Lemma files_after_lookup (gs : list Group) :
  forall (fs : gmap Path (list Line)) (q : Path),
    (files_after source_file_path gs fs) !! q
    = match last_writer source_file_path gs q with
      | Some g => Some (group_csv g)
      | None => fs !! q
      end.
Proof.
  induction gs as [|g gs IH]; intros fs q; [done|].
  cbn [files_after last_writer]. rewrite IH.
  destruct (last_writer source_file_path gs q); [done|].
  destruct (has_rows g); cbn [andb]; [|done].
  case_bool_decide as Hq.
  - rewrite <- Hq. apply lookup_insert_eq.
  - by rewrite lookup_insert_ne.
Qed.


Lemma files_after_idempotent (gs : list Group) (fs : gmap Path (list Line)) :
  files_after source_file_path gs (files_after source_file_path gs fs)
  = files_after source_file_path gs fs.
Proof.
  apply map_eq. intros q. rewrite !files_after_lookup.
  by destruct (last_writer source_file_path gs q).
Qed.



End FilesAfter.



Section Convert.

Variable w : World.
Variable source_file_path : Path.

Lemma convert_body_run s created :
  convert_body w source_file_path (s, created)
  = let s1 := printed (EvProcessing (name source_file_path)) s in
    match read_groups w source_file_path with
    | inl e => (inl e, (s1, created))
    | inr [] => (inr (false, "No groups found in TDMS file", []), (s1, created))
    | inr groups =>
        match for_each (enumerate groups 1)
                (convert_group w source_file_path (List.length groups))
                (s1, created) with
        | (inl e, fr) => (inl e, fr)
        | (inr _, fr) => (inr (true, "", snd fr), fr)
        end
    end.
Proof.
  unfold convert_body, read_groups, TdmsFile_open.
  unfold bind at 1, io at 1, print at 1. cbn [fst snd].
  fold (printed (EvProcessing (name source_file_path)) s).
  unfold bind at 1, io at 1. cbn [fst snd].
  destruct (stat w (str source_file_path)) as [[[e|tdms]|entries]|]; try done.
  cbn [lift ret]. unfold bind at 1.
  destruct (tdms_groups tdms) as [e|groups]; [done|]. cbn [lift ret].
  destruct groups as [|g groups]; [done|].
  unfold bind at 1.
  destruct (for_each _ _ _) as [[e|[]] fr]; [done|].
  by destruct fr.
Qed.

Lemma convert_tdms_file_run s :
  convert_tdms_file w source_file_path s
  = let s1 := printed (EvProcessing (name source_file_path)) s in
    match read_groups w source_file_path with
    | inl e =>
        ((false, error_message source_file_path e, []),
         printed (EvError (error_message source_file_path e)) s1)
    | inr [] => ((false, "No groups found in TDMS file", []), s1)
    | inr groups =>
        match for_each (enumerate groups 1)
                (convert_group w source_file_path (List.length groups))
                (s1, []) with
        | (inl e, fr) =>
            ((false, error_message source_file_path e, snd fr),
             printed (EvError (error_message source_file_path e)) (fst fr))
        | (inr _, fr) => ((true, "", snd fr), fst fr)
        end
    end.
Proof.
  unfold convert_tdms_file. rewrite convert_body_run. cbn zeta.
  destruct (read_groups w source_file_path) as [e|[|g groups]]; try done.
  by destruct (for_each _ _ _) as [[e|[]] fr].
Qed.

End Convert.

(** * Output paths

    Distinct group names give distinct output files as long as neither
    the stem nor the names contain a path separator. *)

Lemma length_append (a b : string) :
  String.length (a +:+ b) = String.length a + String.length b.
Proof.
  induction a as [|c a IH]; [done|].
  change (S (String.length (a +:+ b)) = S (String.length a + String.length b)).
  by rewrite IH.
Qed.

Lemma append_inj_r (t : string) : forall a b, a +:+ t = b +:+ t -> a = b.
Proof.
  induction a as [|c a IH]; intros [|d b] H; [done| | |].
  - apply (f_equal String.length) in H.
    rewrite !length_append in H. cbn in H. lia.
  - apply (f_equal String.length) in H.
    rewrite !length_append in H. cbn in H. lia.
  - change (String c (a +:+ t) = String d (b +:+ t)) in H.
    injection H as -> H. f_equal. by apply IH.
Qed.
Lemma average_pooling_uniform rows D :
  rows <> [] -> uniform D rows ->
  average_pooling rows =
  Ok (Vector (map (fun x => true_divide x (of_count (length rows)))
                  (add_reduce_rows D rows))).
Proof.
  intros Hne Hu. unfold average_pooling.
  by rewrite (np_array_uniform rows D).
Qed.

Lemma max_pooling_uniform r rs D :
  uniform D (r :: rs) ->
  max_pooling (r :: rs) = Ok (Vector (fold_left (zip_with maximum) rs r)).
Proof.
  intros Hu. unfold max_pooling.
  by rewrite (np_array_uniform (r :: rs) D).
Qed.

Lemma length_max_rows r rs D :
  uniform D (r :: rs) -> length (fold_left (zip_with maximum) rs r) = D.
Proof.
  intros Hu. inversion_clear Hu as [|?? Hr Hrs]. by apply length_fold_zip_with.
Qed.

(** C3: for every non-empty sequence of token vectors of one dimension
    [D], [concatenate_pooling] returns a vector of dimension [2 * D]
    whose first [D] elements are the output of [average_pooling] and
    whose last [D] elements are the output of [max_pooling]. *)
Theorem concatenate_pooling_average_then_max rows D :
  rows <> [] -> uniform D rows ->
  exists avg mx v,
    average_pooling rows = Ok (Vector avg) /\
    max_pooling rows = Ok (Vector mx) /\
    concatenate_pooling rows = Ok (Vector v) /\
    length v = 2 * D /\ take D v = avg /\ drop D v = mx.
Proof.
  intros Hne Hu. unfold concatenate_pooling.
  rewrite (average_pooling_uniform rows D Hne Hu).
  destruct rows as [|r rs]; [done|].
  rewrite (max_pooling_uniform r rs D Hu). simpl.
  set (avg := map _ _). set (mx := fold_left _ rs r).
  assert (Hla : length avg = D)
    by (unfold avg; rewrite length_map; apply (length_add_reduce_rows (r :: rs) D Hu)).
  assert (Hlm : length mx = D) by apply (length_max_rows r rs D Hu).
  exists avg, mx, (avg ++ mx). split_and!; try done.
  - rewrite length_app. lia.
  - by rewrite <- Hla, take_app_length.
  - by rewrite <- Hla, drop_app_length.
Qed.

End Pooling.

(** ** Reordering the token sequence *)

Section Permutations.
Context {A : Type} (g : A -> A -> A).
Hypothesis g_assoc : forall x y z, g x (g y z) = g (g x y) z.
Hypothesis g_comm : forall x y, g x y = g y x.

Lemma fold_left_swap (a x y : A) : g (g a x) y = g (g a y) x.
Proof. by rewrite <- !g_assoc, (g_comm x y). Qed.

(** A left fold of an associative and commutative operation does not
    depend on the order of the list. *)
Lemma fold_left_permutation (l l' : list A) (a : A) :
  l ≡ₚ l' -> fold_left g l a = fold_left g l' a.
Proof.
  intros Hp. revert a.
  induction Hp as [|x l l' _ IH|x y l|l l1 l' _ IH1 _ IH2]; intros a; simpl.
  - done.
  - apply IH.
  - by rewrite fold_left_swap.
  - by rewrite IH1.
Qed.
(** Once the session has expired for good (the backend answers every
    request, the refresh included, with 401), every operation built on the
    gateway reports the same failure, [{ success: false, error }] with the
    message ["Authentication failed, please log in."], after exactly one
    redirect to the login page, and the store is left as it was. *)
Theorem operations_report_expired_session (w : world)
    (token password profileData passwordData : value) :
  session_expired net ->
  nullish passwordData = false ->
  Forall (fun operation : M value =>
            fst (operation w) = Ok authentication_failure /\
            location_href (snd (operation w)) = (location_href w ++ ["/login"])%list /\
            localStorage (snd (operation w)) = localStorage w)
    [changePassword net passwordData; enable2FA net; confirm2FA net token;
     disable2FA net password token; generateBackupCodes net; get2FAStatus net;
     getUserProfile net; updateProfile net profileData; getAccountStatus net;
     deleteAccount net password; cancelDeletion net password;
     deleteAccountImmediate net password].
Proof.
  intros Hexp Hpd.
  assert (Hgate : forall u opts (k : response -> M value),
            k authentication_failed = failure_of authentication_failed ->
            fst (bind (apiRequest net u opts) k w) = Ok authentication_failure /\
            location_href (snd (bind (apiRequest net u opts) k w)) =
              (location_href w ++ ["/login"])%list /\
            localStorage (snd (bind (apiRequest net u opts) k w)) = localStorage w).
  { intros u opts k Hk.
    destruct (apiRequest_session_expired u opts w Hexp) as (Hres & Hhref & Hstore).
    unfold bind. destruct (apiRequest net u opts w) as [res w2]. simpl in *.
    subst res. rewrite Hk. unfold failure_of, bind, lift. simpl.
    repeat split; assumption. }
  repeat apply Forall_cons_2; try apply Forall_nil_2;
    try (apply Hgate; reflexivity).
  unfold changePassword. unfold bind at 1 2 3. unfold lift.
  rewrite !(get_not_nullish _ _ Hpd). apply Hgate. reflexivity.
Qed.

### Exercise goal
Looking only at the lines of the material above, count those containing "repeat" and give that number by itself.

### Problem solution
2